I’ve already written extensively about my love for Charlotte Brontë’s Villette and while I love lots of other Brontë books with all my heart, what I really want to do tonight is try to make you fall in love with Emily’s Wuthering Heights (generally the most divisive Brontë novel among modern readers) the way that I did.
The thing that a lot of people don’t know which I really think ought to be printed on all the dust jackets is that the Brontë sisters were the daughters of a revered. They were PKs and it totally shows.  
So Wuthering Heights is not a romance; it’s a family tragedy. Specifically, it’s an astonishingly hopeful book about generational trauma. 
Heathcliff is Mr. Earnshaw’s bastard son. This is never explicitly stated, but it is implied so heavily that it might as well be. To boot, Mr. Earnshaw favors Heathcliff over his legitimate son, Hindley. When Mr. Earnshaw dies, Heathcliff is immediately and violently cast out of the family and forced into servitude. Mr. Earnshaw’s hidden infidelity is Wuthering Heights’s original sin.
Of course, Cathy and Heathcliff love each other, but it’s a violent and destructive like-recognizes-like kind of love between two people who, on the one hand, absolutely should not be together and, on the other, totally deserve each other. They’re capital T Tragic and capital R romantic: co-dependent, sharp-toothed sibling-lovers who don’t understand their own relationship as kids because their father lied to them. That lack of understanding follows them into adulthood; they don’t really know how to make sense of what they feel for one another, but boy do they feel it. 
Cathy tells Nellie “I am Heathcliff” and “He’s more myself than I am” and “whatever souls are made of, his and mine are the same,” and it’s half a reaction to the fact that one of her brothers (Hindley) has cast her other brother (Heathcliff) out of the family with a vengeance and half a statement of the fact that although she doesn’t know what Heathcliff is to her, she doesn’t know how to live without him. And while Cathy’s love for Heathcliff definitely fills romantic roles once they’re adults, it’s doesn’t really read as sexual. To use Lewis’s parlance: it’s not eros/gift-love, but rather need-love in the most emphatic sense. It’s storge. Actually, it’s really posessive storge that thinks it’s eros. Hence the problem. 
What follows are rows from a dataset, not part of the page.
(** Witness of X10: a call whose headers cannot be built, and a connection
    reset. *)
Lemma unanswered_call_leaves_stamp_witness :
  (started (snd (_request Formats.imf_fixdate Samples.accept
                   Samples.unauthorized (initial (1000 # 1)%Q))) = [] /\
   _last_request_time
     (snd (_request Formats.imf_fixdate Samples.accept Samples.unauthorized
             (initial (1000 # 1)%Q))) = (0 # 1)%Q)
  /\ _last_request_time
       (snd (_request Formats.imf_fixdate Samples.accept Samples.reset
               (initial (1000 # 1)%Q))) = (0 # 1)%Q.
Proof.
  destruct (unanswered_call_leaves_stamp Formats.imf_fixdate Samples.accept
              Samples.unauthorized (initial (1000 # 1)%Q)) as [Hh _].
  destruct (unanswered_call_leaves_stamp Formats.imf_fixdate Samples.accept
              Samples.reset (initial (1000 # 1)%Q)) as [_ Hf].
  split.
  - destruct (Hh _ eq_refl) as (_ & Hs & Hl). split; [exact Hs|exact Hl].
  - destruct (Hf _ eq_refl eq_refl) as (_ & _ & Hl). exact Hl.
Defined.

Section TokenAttempt.

Variable parsedate_to_datetime : string -> option datetime.
Variable float_str : pyfloat -> string.

Abbreviation attempt_token :=
  (TokenRequest._make_token_request parsedate_to_datetime float_str).
(** C6: for every checkout request and every fresh, well-formed order
    identifier, [checkout] returns an order with status [paid], the
    request's subtotal, one link [/downloads/{product_id}.zip] per item in
    item order and the invoice path [/invoices/mock.pdf]; the product
    collection is not written, and its content has no influence on the
    result (no lookup in it). *)
Theorem checkout_spec (payload : CheckoutRequest.t) (o : ObjectId) (s : db) :
  ObjectId_parse o = Some o -> stored "order" o s = None ->
  exists r s',
    checkout payload o s = (Return (Some r), s') /\
    fields r !! "status" = Some (VStr "paid") /\
    fields r !! "subtotal" = Some (VFloat (CheckoutRequest.subtotal payload)) /\
    fields r !! "download_links" =
      Some (VList (map (fun i => VStr ("/downloads/" +:+ OrderItem.product_id i +:+ ".zip"))
                     (CheckoutRequest.items payload))) /\
    fields r !! "invoice_url" = Some (VStr "/invoices/mock.pdf") /\
    stored "order" o s' = Some {| _id := Some o; fields := order_doc payload |} /\
    s' !! "product" = s !! "product" /\
    (forall products,
       checkout payload o (<["product" := products]> s) =
         (Return (Some r), <["product" := products]> s')).
Proof.
  intros Hwf Hfresh. rewrite (checkout_fresh payload o s Hwf Hfresh).
  destruct (order_doc_lookup payload) as (H1 & H2 & H3 & H4).
  eexists _, _. split; [reflexivity|].
  split; [by apply serialize_doc_keeps|]. split; [by apply serialize_doc_keeps|].
  split; [by apply serialize_doc_keeps|]. split; [by apply serialize_doc_keeps|].
  split; [|split].
  - unfold stored. rewrite collection_insert, head_filter_app_none by done.
    cbn [List.filter]. by rewrite matches_id, bool_decide_eq_true_2.
  - by rewrite lookup_insert_ne.
  - intros products.
    assert (Hc : collection (<["product" := products]> s) "order" = collection s "order").
    { by apply collection_insert_ne. }
    rewrite checkout_fresh; [|done|by unfold stored; rewrite Hc].
    rewrite Hc. f_equal. by apply insert_insert_ne.
Qed.

Lemma checkout_spec_witness :
  exists r s',
    checkout sample_checkout sample_oid catalogue = (Return (Some r), s') /\
    fields r !! "status" = Some (VStr "paid") /\
    fields r !! "subtotal" = Some (VFloat 10) /\
    fields r !! "download_links" = Some (VList [VStr "/downloads/p1.zip"]).
Proof.
  destruct (checkout_spec sample_checkout sample_oid catalogue)
    as (r & s' & H & H1 & H2 & H3 & _); [reflexivity|reflexivity|].
  exists r, s'. by repeat split.
Defined.

(** ** Listings *)

Lemma list_products_unfold (category style color q : option string) (limit : option Z) (s : db) :
  list_products category style color q limit s =
    if forallb (fun kc => cond_supported (snd kc)) (product_query category style color q)
    then (Return (map serialize_doc
                    (cursor_limit (default 24 limit)
                       (List.filter (matches (product_query category style color q))
                          (collection s "product")))), s)
    else (Raise OperationFailure, s).
Proof.
  unfold list_products, get_documents, find, bind. fold (product_query category style color q).
  by destruct (forallb _ _).
Qed.

Lemma list_projects_unfold (email status : option string) (limit : option Z) (s : db) :
  list_projects email status limit s =
    (Return (map serialize_doc
               (cursor_limit (default 50 limit)
                  (List.filter (matches (project_query email status))
                     (collection s "project")))), s).
Proof.
  unfold list_projects, find, bind. fold (project_query email status).
  replace (forallb _ (project_query email status)) with true; [done|].
  unfold project_query, clause.
  by destruct (truthy email), (truthy status).
Qed.

Lemma matches_app (q1 q2 : query) (d : doc) :
  matches (q1 ++ q2)%list d = matches q1 d && matches q2 d.
Proof. unfold matches. apply forallb_app. Qed.


Lemma clause_passes (k : string) (param : option string) (d : doc) :
  String.eqb k "_id" = false ->
  matches (clause k EqStr param) d = true <-> passes k param d.
Proof.
  intros Hk. unfold clause, passes.
  destruct (truthy param) as [c|]; [|split; done].
  unfold matches, doc_get. simpl. rewrite Hk, andb_true_r. split.
  - intros H c' [= <-].
    destruct (fields d !! k) as [[| |x| | | | | |]|]; try done.
    by apply String.eqb_eq in H as ->.
  - intros H. rewrite (H c eq_refl). simpl. apply String.eqb_refl.
Qed.
(** Registration creates users in the pending state. *)
Lemma save_new_rows_pending body w u :
  u ∈ new_rows w (fst (save entropy bcrypt transport body w)) ->
  is_pending u = true /\ is_active u = false.
Proof.
  intros (p & _ & _ & ->)%save_new_rows.
  unfold is_pending, is_active, no_token.
  cbn [Row.inactive Row.activationToken andb negb].
  pose proof (token_of_nonempty entropy w) as Hne.
  apply String.eqb_neq in Hne. rewrite Hne. split; reflexivity.
Qed.

Lemma save_preserves_lifecycle body w :
  lifecycle_ok w ->
  lifecycle_ok (fst (save entropy bcrypt transport body w)).
Proof.
  unfold lifecycle_ok. intros Hw. rewrite save_table.
  apply Forall_app. split; [exact Hw|].
  apply Forall_forall. intros u [-> ->]%save_new_rows_pending.
  reflexivity.
Qed.

Lemma reachable_lifecycle_ok w :
  reachable entropy bcrypt transport w -> lifecycle_ok w.
Proof.
  induction 1 as [|body w _ IH|token w _ IH].
  - constructor.
  - apply save_preserves_lifecycle, IH.
  - apply activate_preserves_lifecycle, IH.
Qed.

(** C2: in every world reachable by registrations and activations,
    each user is in exactly one of two states: pending ([inactive] is
    true and the activation token is a non-empty string) or active
    ([inactive] is false and the activation token is absent or
    empty). *)
Theorem lifecycle_invariant w u :
  reachable entropy bcrypt transport w ->
  u ∈ table w ->
  (Row.inactive u = true
   /\ (exists t, Row.activationToken u = Some t /\ t <> "")
   /\ ~ (Row.inactive u = false
         /\ (Row.activationToken u = None
             \/ Row.activationToken u = Some "")))
  \/ (Row.inactive u = false
      /\ (Row.activationToken u = None \/ Row.activationToken u = Some "")
      /\ ~ (Row.inactive u = true
            /\ exists t, Row.activationToken u = Some t /\ t <> "")).
Proof.
  intros Hw Hu. apply reachable_lifecycle_ok in Hw.
  unfold lifecycle_ok in Hw. rewrite Forall_forall in Hw.
  specialize (Hw u Hu). revert Hw.
  unfold is_pending, is_active, no_token.
  destruct (Row.inactive u), (Row.activationToken u) as [t|];
    cbn [andb negb xorb]; try discriminate.
  - destruct (String.eqb_spec t ""); cbn [negb]; [discriminate|].
    intros _. left. split_and!; [done | eauto | intros [[=] _]].
  - destruct (String.eqb_spec t ""); cbn [negb]; [|discriminate].
    subst t. intros _. right. split_and!; [done | auto | intros [[=] _]].
  - intros _. right. split_and!; [done | auto | intros [[=] _]].
Qed.

End Lifecycle.

(** ** Validation *)

Section ValidationOrder.

Variable isEmail : string -> bool.

(** C7: every rule of the table is evaluated on the payload: a field
    is a key of [validationErrors] exactly when one of its rules is
    violated, whatever the other fields do, and the keys come in the
    order username, email, password.  A payload that violates a
    username rule and an email rule and no password rule therefore
    yields exactly the keys username, email. *)
Theorem validationErrors_keys w body :
  map fst (validationErrors isEmail w body)
  = List.filter (field_violated isEmail w body)
      ["username"; "email"; "password"].
Proof.
  unfold validationErrors, collect, field_violated, rules, violated.
  cbn [List.filter existsb rule_field rule_holds rule_key].
  generalize (non_null (prop body "username")) as u1.
  generalize (on_text (fun s => Nat.leb 4 (String.length s)
                               && Nat.leb (String.length s) 32)
                (prop body "username")) as u2.
  generalize (non_null (prop body "email")) as e1.
  generalize (on_text isEmail (prop body "email")) as e2.
  generalize (on_text (fun s => match snd (findByEmail s w) with
                                | inr (Some _) => false
                                | _ => true
                                end) (prop body "email")) as e3.
  generalize (non_null (prop body "password")) as p1.
  generalize (on_text (fun s => Nat.leb 6 (String.length s))
                (prop body "password")) as p2.
  generalize (on_text strong_password (prop body "password")) as p3.
  intros [] [] [] [] [] [] [] []; reflexivity.
Qed.

(** Reporting never removes an entry. *)
Lemma report_length errors r : length errors <= length (report errors r).
Proof.
  unfold report. destruct (existsb _ _); [lia|]. rewrite length_app. lia.
Qed.

Lemma fold_report_length rs errors :
  length errors <= length (fold_left report rs errors).
Proof.
  revert errors. induction rs as [|r rs IH]; intros errors; simpl; [lia|].
  etransitivity; [apply report_length | apply IH].
Qed.

(** No violation goes unreported. *)
Lemma violation_reported w body r :
  In r (rules isEmail) -> violated w body r = true ->
  validationErrors isEmail w body <> [].
Proof.
  intros Hr Hv. unfold validationErrors, collect.
  assert (In r (List.filter (violated w body) (rules isEmail))) as Hin
    by (apply filter_In; auto).
  destruct (List.filter _ _) as [|r0 rs]; [destruct Hin|].
  intros Hnil. pose proof (fold_report_length rs (report [] r0)) as Hlen.
  simpl in Hnil. rewrite Hnil in Hlen. unfold report in Hlen.
  simpl in Hlen. lia.
Qed.

(** What a payload that passed validation gives [save]: a string
    password, and an email that no row of the table holds. *)
Lemma validated_payload w body :
  validationErrors isEmail w body = [] ->
  (exists p, prop body "password" = JStr p)
  /\ existsb (has_email (prop body "email")) (table w) = false.
Proof.
  intros Hok. split.
  - destruct (prop body "password") as [| | | |p| |] eqn:E; eauto;
      destruct (violation_reported w body
                  (mkRule "password" password_size
                     (fun _ v => on_text
                        (fun s => Nat.leb 6 (String.length s)) v)));
      try exact Hok; try (simpl; tauto);
      unfold violated; cbn [rule_holds rule_field]; rewrite E; reflexivity.
  - destruct (existsb _ (table w)) eqn:Ex; [|reflexivity].
    destruct (violation_reported w body
                (mkRule "email" email_inuse
                   (fun w v => on_text (fun s =>
                      match snd (findByEmail s w) with
                      | inr (Some _) => false
                      | _ => true
                      end) v)));
      try exact Hok; try (simpl; tauto).
    unfold violated. cbn [rule_holds rule_field].
    destruct (prop body "email") as [| | | |e| |]; try reflexivity.
    cbn [on_text]. unfold findByEmail, User_findOne_email. cbn [snd].
    destruct (List.find _ (table w)) eqn:F; [reflexivity|].
    apply existsb_exists in Ex as (u & Hu & He).
    apply (find_none _ _ F) in Hu. congruence.
Qed.

End ValidationOrder.

(** ** Runs on the fixtures *)

(** The payload of the test 'returns errors for both when username and
    email is null'. *)
Example validationErrors_username_and_email_null :
  validationErrors sample_isEmail initial
    (<["email" := JNull]> (<["username" := JNull]> validUser))
  = [("username", username_null); ("email", email_null)].
Proof. vm_compute. reflexivity. Qed.

Example validationErrors_validUser :
  validationErrors sample_isEmail initial validUser = [].
Proof. vm_compute. reflexivity. Qed.

Example validationErrors_email_in_use :
  validationErrors sample_isEmail registered
    (<["username" := JNull]> validUser)
  = [("username", username_null); ("email", email_inuse)].
Proof. vm_compute. reflexivity. Qed.

(** C1: [save] has no compensating action.  With the mail transport
    down, registering [validUser] in the empty store rejects with the
    mail failure and the table still holds the user created for that
    email: a lookup by that email finds the row, where the rollback
    contract asks for no such user. *)
Theorem save_keeps_user_when_mail_fails :
  let r := save counting_entropy sample_bcrypt transport_down validUser
             initial in
  validationErrors sample_isEmail initial validUser = []
  /\ snd r = inl MailTransportError
  /\ table (fst r) = [user1_row]
  /\ snd (findByEmail "user1@example.com" (fst r)) = inr (Some user1_row)
  /\ length (List.filter (has_email (JStr "user1@example.com"))
               (table (fst r))) = 1.
Proof. vm_compute. split_and!; reflexivity. Qed.
(** * SeiaPanel: scheduling and archival subsystem

    A shallow embedding of the Go sources of the panel's cron validator
    (package models, the file of [ValidateCronField]), backup model
    (package models, the file of [GetOldestBackup]), backup service
    (package services, the file of [RotateBackups]), archive extractors
    (package handlers, the file of [UnarchiveFile]), backup handlers
    (handlers/backups.go) and schedule service
    (services/schedule_service.go), with the properties of the
    specification stated and settled against it.

    Go strings are byte strings and are modelled by [string] (a list of
    8-bit [ascii]); Go's [int] is the 64-bit signed integer and is
    modelled by [Z] with the range test written out where the source
    depends on it ([strconv.Atoi]); a Go [error] is an [option] of an
    error value, [None] being [nil]. *)

From Stdlib Require Import ZArith Ascii String List Bool Lia.
From Stdlib Require OrderedTypeEx.
From stdpp Require Import base option list gmap strings fin_maps.

Local Open Scope string_scope.

(* ===================================================================== *)
(** ** The parts of Go's standard library the sources call *)
(* ===================================================================== *)

Module GoStr.

(** [strings.HasPrefix(s, prefix)]. *)
Definition HasPrefix (s p : string) : bool := String.prefix p s.

Fixpoint drop_bytes (n : nat) (s : string) : string :=
  match n, s with
  | O, _ => s
  | S n', String _ s' => drop_bytes n' s'
  | S _, EmptyString => EmptyString
  end.

(** [strings.TrimPrefix(s, prefix)]. *)
Definition TrimPrefix (s p : string) : string :=
  if HasPrefix s p then drop_bytes (String.length p) s else s.

Definition str_rev (s : string) : string :=
  string_of_list_ascii (List.rev (list_ascii_of_string s)).

(** [strings.HasSuffix(s, suffix)]. *)
Definition HasSuffix (s p : string) : bool :=
  String.prefix (str_rev p) (str_rev s).

(** [strings.TrimSuffix(s, suffix)]. *)
Definition TrimSuffix (s p : string) : string :=
  if HasSuffix s p
  then str_rev (drop_bytes (String.length p) (str_rev s))
  else s.

(** [strings.Contains(s, sep)] for a one-byte [sep], which is what
    every call site of the sources passes. *)
Fixpoint Contains (s : string) (sep : ascii) : bool :=
  match s with
  | EmptyString => false
  | String c s' => Ascii.eqb c sep || Contains s' sep
  end.

(** [strings.Split(s, sep)] for a one-byte [sep]: [n] separators give
    [n + 1] pieces, empty pieces included. *)
Fixpoint Split (s : string) (sep : ascii) : list string :=
  match s with
  | EmptyString => [EmptyString]
  | String c s' =>
      if Ascii.eqb c sep then EmptyString :: Split s' sep
      else match Split s' sep with
           | h :: t => String c h :: t
           | [] => [String c EmptyString]
           end
  end.

(** [strings.Join(elems, sep)]. *)
Fixpoint JoinStrings (elems : list string) (sep : string) : string :=
  match elems with
  | [] => EmptyString
  | [e] => e
  | e :: rest => e ++ sep ++ JoinStrings rest sep
  end.

(** The white-space runes of [unicode.IsSpace] in their UTF-8
    encoding: the six ASCII ones, U+0085, U+00A0, U+1680,
    U+2000..U+200A, U+2028, U+2029, U+202F, U+205F and U+3000.
    [space_rune_len s] is the byte length of the white-space rune that
    [s] starts with, and 0 when it starts with none. *)
Definition ascii_space (x : nat) : bool :=
  ((9 <=? x) && (x <=? 13))%nat || (x =? 32)%nat.

Definition space2 (x y : nat) : bool :=
  ((x =? 194) && ((y =? 133) || (y =? 160)))%nat.

Definition space3 (x y z : nat) : bool :=
  (((x =? 225) && (y =? 154) && (z =? 128))
   || ((x =? 226) && (y =? 128)
       && (((128 <=? z) && (z <=? 138)) || (z =? 168) || (z =? 169) || (z =? 175)))
   || ((x =? 226) && (y =? 129) && (z =? 159))
   || ((x =? 227) && (y =? 128) && (z =? 128)))%nat.

Definition space_rune_len (s : string) : nat :=
  match s with
  | EmptyString => 0
  | String a r =>
      if ascii_space (nat_of_ascii a) then 1
      else match r with
           | EmptyString => 0
           | String b r2 =>
               if space2 (nat_of_ascii a) (nat_of_ascii b) then 2
               else match r2 with
                    | EmptyString => 0
                    | String c _ =>
                        if space3 (nat_of_ascii a) (nat_of_ascii b) (nat_of_ascii c)
                        then 3 else 0
                    end
           end
  end.

(** The same, read from the end of the string: the argument is the
    reversed string, so the bytes of a rune come last byte first. *)
Definition space_rune_len_rev (s : string) : nat :=
  match s with
  | EmptyString => 0
  | String c r =>
      if ascii_space (nat_of_ascii c) then 1
      else match r with
           | EmptyString => 0
           | String b r2 =>
               if space2 (nat_of_ascii b) (nat_of_ascii c) then 2
               else match r2 with
                    | EmptyString => 0
                    | String a _ =>
                        if space3 (nat_of_ascii a) (nat_of_ascii b) (nat_of_ascii c)
                        then 3 else 0
                    end
           end
  end.

Fixpoint trim_with (rune_len : string -> nat) (fuel : nat) (s : string) : string :=
  match fuel with
  | O => s
  | S fuel' =>
      match rune_len s with
      | O => s
      | n => trim_with rune_len fuel' (drop_bytes n s)
      end
  end.

(** [strings.TrimSpace(s)]: leading white space is removed first,
    trailing white space after it. *)
Definition TrimSpace (s : string) : string :=
  let l := trim_with space_rune_len (String.length s) s in
  str_rev (trim_with space_rune_len_rev (String.length l) (str_rev l)).

Local Open Scope Z_scope.

Definition min_int : Z := - 2 ^ 63.
Definition max_int : Z := 2 ^ 63 - 1.

Definition digit_val (c : ascii) : option Z :=
  let n := Z.of_nat (nat_of_ascii c) in
  if (48 <=? n) && (n <=? 57) then Some (n - 48) else None.

Fixpoint parse_digits (s : string) (acc : Z) : option Z :=
  match s with
  | EmptyString => Some acc
  | String c s' =>
      match digit_val c with
      | Some d => parse_digits s' (acc * 10 + d)
      | None => None
      end
  end.

(** [strconv.Atoi(s)]: an optional sign, then one or more decimal
    digits; [None] stands for a non-nil error (syntax, or a value
    outside the 64-bit [int]). *)
Definition Atoi (s : string) : option Z :=
  let '(neg, ds) :=
    match s with
    | String "-"%char r => (true, r)
    | String "+"%char r => (false, r)
    | _ => (false, s)
    end in
  match ds with
  | EmptyString => None
  | _ =>
      match parse_digits ds 0 with
      | None => None
      | Some n =>
          let v := if neg then - n else n in
          if (min_int <=? v) && (v <=? max_int) then Some v else None
      end
  end.

End GoStr.

(* ===================================================================== *)
(** ** Package models: the cron validator *)
(* ===================================================================== *)

Module Cron.
Import GoStr.
Local Open Scope Z_scope.

(** The errors the validator builds with [fmt.Errorf], one constructor
    per format string, carrying the format's arguments. *)
Inductive cron_error : Type :=
| ErrEmpty (fieldName : string)              (* "%s cannot be empty" *)
| ErrStep (fieldName value : string)         (* "invalid step value in %s: %s" *)
| ErrRange (fieldName value : string)        (* "invalid range in %s: %s" *)
| ErrValue (fieldName value : string)        (* "invalid value in %s: %s" *)
| ErrBounds (fieldName : string) (num : Z)   (* "minute must be between 0-59, got %d" *)
| ErrRangeBounds (fieldName : string).       (* "minute range must be between 0-59" *)

Definition validateSingleCronValue (fieldName value : string) : option cron_error :=
  match Atoi value with
  | None => Some (ErrValue fieldName value)
  | Some num =>
      if String.eqb fieldName "minute" then
        if (num <? 0) || (num >? 59) then Some (ErrBounds fieldName num) else None
      else if String.eqb fieldName "hour" then
        if (num <? 0) || (num >? 23) then Some (ErrBounds fieldName num) else None
      else if String.eqb fieldName "day_of_month" then
        if (num <? 1) || (num >? 31) then Some (ErrBounds fieldName num) else None
      else if String.eqb fieldName "month" then
        if (num <? 1) || (num >? 12) then Some (ErrBounds fieldName num) else None
      else if String.eqb fieldName "day_of_week" then
        if (num <? 0) || (num >? 6) then Some (ErrBounds fieldName num) else None
      else None
  end.

Definition validateCronRange (fieldName : string) (start end_ : Z) : option cron_error :=
  if String.eqb fieldName "minute" then
    if (start <? 0) || (end_ >? 59) then Some (ErrRangeBounds fieldName) else None
  else if String.eqb fieldName "hour" then
    if (start <? 0) || (end_ >? 23) then Some (ErrRangeBounds fieldName) else None
  else if String.eqb fieldName "day_of_month" then
    if (start <? 1) || (end_ >? 31) then Some (ErrRangeBounds fieldName) else None
  else if String.eqb fieldName "month" then
    if (start <? 1) || (end_ >? 12) then Some (ErrRangeBounds fieldName) else None
  else if String.eqb fieldName "day_of_week" then
    if (start <? 0) || (end_ >? 6) then Some (ErrRangeBounds fieldName) else None
  else None.

(** The loop over the parts of a comma-separated list: the first part
    that fails ends the validation with its error. *)
Fixpoint validateParts (fieldName : string) (parts : list string) : option cron_error :=
  match parts with
  | [] => None
  | part :: rest =>
      match validateSingleCronValue fieldName (TrimSpace part) with
      | Some err => Some err
      | None => validateParts fieldName rest
      end
  end.

Definition ValidateCronField (fieldName value : string) : option cron_error :=
  if String.eqb value "" then Some (ErrEmpty fieldName)
  else if String.eqb value "*" then None
  else if HasPrefix value "*/" then
    match Atoi (TrimPrefix value "*/") with
    | None => Some (ErrStep fieldName value)
    | Some step => if step <? 1 then Some (ErrStep fieldName value) else None
    end
  else if Contains value ","%char then
    validateParts fieldName (Split value ","%char)
  else if Contains value "-"%char then
    match Split value "-"%char with
    | [p0; p1] =>
        match Atoi (TrimSpace p0), Atoi (TrimSpace p1) with
        | Some start, Some end_ =>
            if start >=? end_ then Some (ErrRange fieldName value)
            else validateCronRange fieldName start end_
        | _, _ => Some (ErrRange fieldName value)
        end
    | _ => Some (ErrRange fieldName value)
    end
  else validateSingleCronValue fieldName value.

(** [Schedule.GetCronExpression]: the five fields, space-joined in the
    order minute, hour, day of month, month, day of week. *)
Definition GetCronExpression
           (cronMinute cronHour cronDayOfMonth cronMonth cronDayOfWeek : string) : string :=
  cronMinute ++ " " ++ cronHour ++ " " ++ cronDayOfMonth ++ " " ++ cronMonth
             ++ " " ++ cronDayOfWeek.

(** The bounds as the specification lists them, to compare the
    validator with: minute 0-59, hour 0-23, day of month 1-31, month
    1-12, day of week 0-6. *)
Definition spec_bounds (fieldName : string) : option (Z * Z) :=
  if String.eqb fieldName "minute" then Some (0, 59)
  else if String.eqb fieldName "hour" then Some (0, 23)
  else if String.eqb fieldName "day_of_month" then Some (1, 31)
  else if String.eqb fieldName "month" then Some (1, 12)
  else if String.eqb fieldName "day_of_week" then Some (0, 6)
  else None.

End Cron.

(* ===================================================================== *)
(** ** path/filepath on a Unix system *)
(* ===================================================================== *)

Module Path.
Import GoStr.

Definition Separator : ascii := "/"%char.

Definition rooted (path : string) : bool :=
  match path with
  | String c _ => Ascii.eqb c Separator
  | EmptyString => false
  end.

(** One element of the scan of [filepath.Clean], on the stack of the
    elements kept so far (last one first): an empty element and [.]
    are dropped; [..] removes the last kept element when there is
    one that is not itself [..], is dropped at the top of a rooted
    path, and is kept at the head of a relative one; any other
    element is kept. *)
Definition clean_step (is_rooted : bool) (out : list string) (elem : string) : list string :=
  if String.eqb elem "" then out
  else if String.eqb elem "." then out
  else if String.eqb elem ".." then
    match out with
    | top :: rest =>
        if String.eqb top ".." then (if is_rooted then out else ".." :: out) else rest
    | [] => if is_rooted then [] else [".."]
    end
  else elem :: out.

Definition clean_elems (is_rooted : bool) (elems : list string) : list string :=
  List.rev (List.fold_left (clean_step is_rooted) elems []).

(** [filepath.Clean(path)]. *)
Definition Clean (path : string) : string :=
  if String.eqb path "" then "."
  else
    let out := clean_elems (rooted path) (Split path Separator) in
    if rooted path then "/" ++ JoinStrings out "/"
    else match out with
         | [] => "."
         | _ => JoinStrings out "/"
         end.

(** [filepath.Join(a, b)]: empty elements are ignored, the rest is
    joined with the separator and cleaned. *)
Definition Join (a b : string) : string :=
  if negb (String.eqb a "") then Clean (a ++ "/" ++ b)
  else if negb (String.eqb b "") then Clean b
  else "".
From the other side, Heathcliff is an outsider from the moment he enters the story. He’s an intruder and a presumed bastard. He’s coded as non-white, maybe Romani or similar. (Probably not actually African-black, but kudos to that one movie for at least making the attempt.) He’s… probably kind of a psychopath in that he displays cruelty to animals and then later on becomes a charismatic, manipulative monster. You can make a nature vs. nurture argument—Heathcliff is definitely on the receiving end of a lot of cruelty—but there’s also something Off about him and that too is othering. And after Mr. Earnshaw dies, Cathy is the one person who still loves him.
But of course, they can’t actually marry. On and off the page, that simply cannot be. Heathcliff runs away, Cathy marries Edgar Linton. They hurt each other badly in the process. Neither Heathcliff nor Cathy can escape the harm that Mr. Earnshaw began and Hindley perpetuated. Cathy dies, Heathcliff marries Isabella, and then things get really interesting.
Because the beating heart of Wuthering Heights, the place where you can profoundly see the fingerprints of the reverend’s daughter, is in the third generation. Cathy and Heathcliff devour each other in life and in death, but the children survive. They forgive. The patriarch died without knowing what he had wrought on his children, the second generation died in anguish, but the third makes it out. Or at least Hareton and Cathy II do.
Cathy’s daughter is named for her mother. Heathcliff’s son by Isabella Linton is named Linton Heathcliff. Heathcliff forces Hareton, Hindley’s son and the only one among the third generation not named for his parents, to live in the same debasement that Hindley once forced on him: he denies Hareton any education and forces him into servitude while simultaneously courting his admiration. In essence, Cathy and Heathcliff implore the next generation to go on living their parents’ tragedy and it. Doesn’t. Work.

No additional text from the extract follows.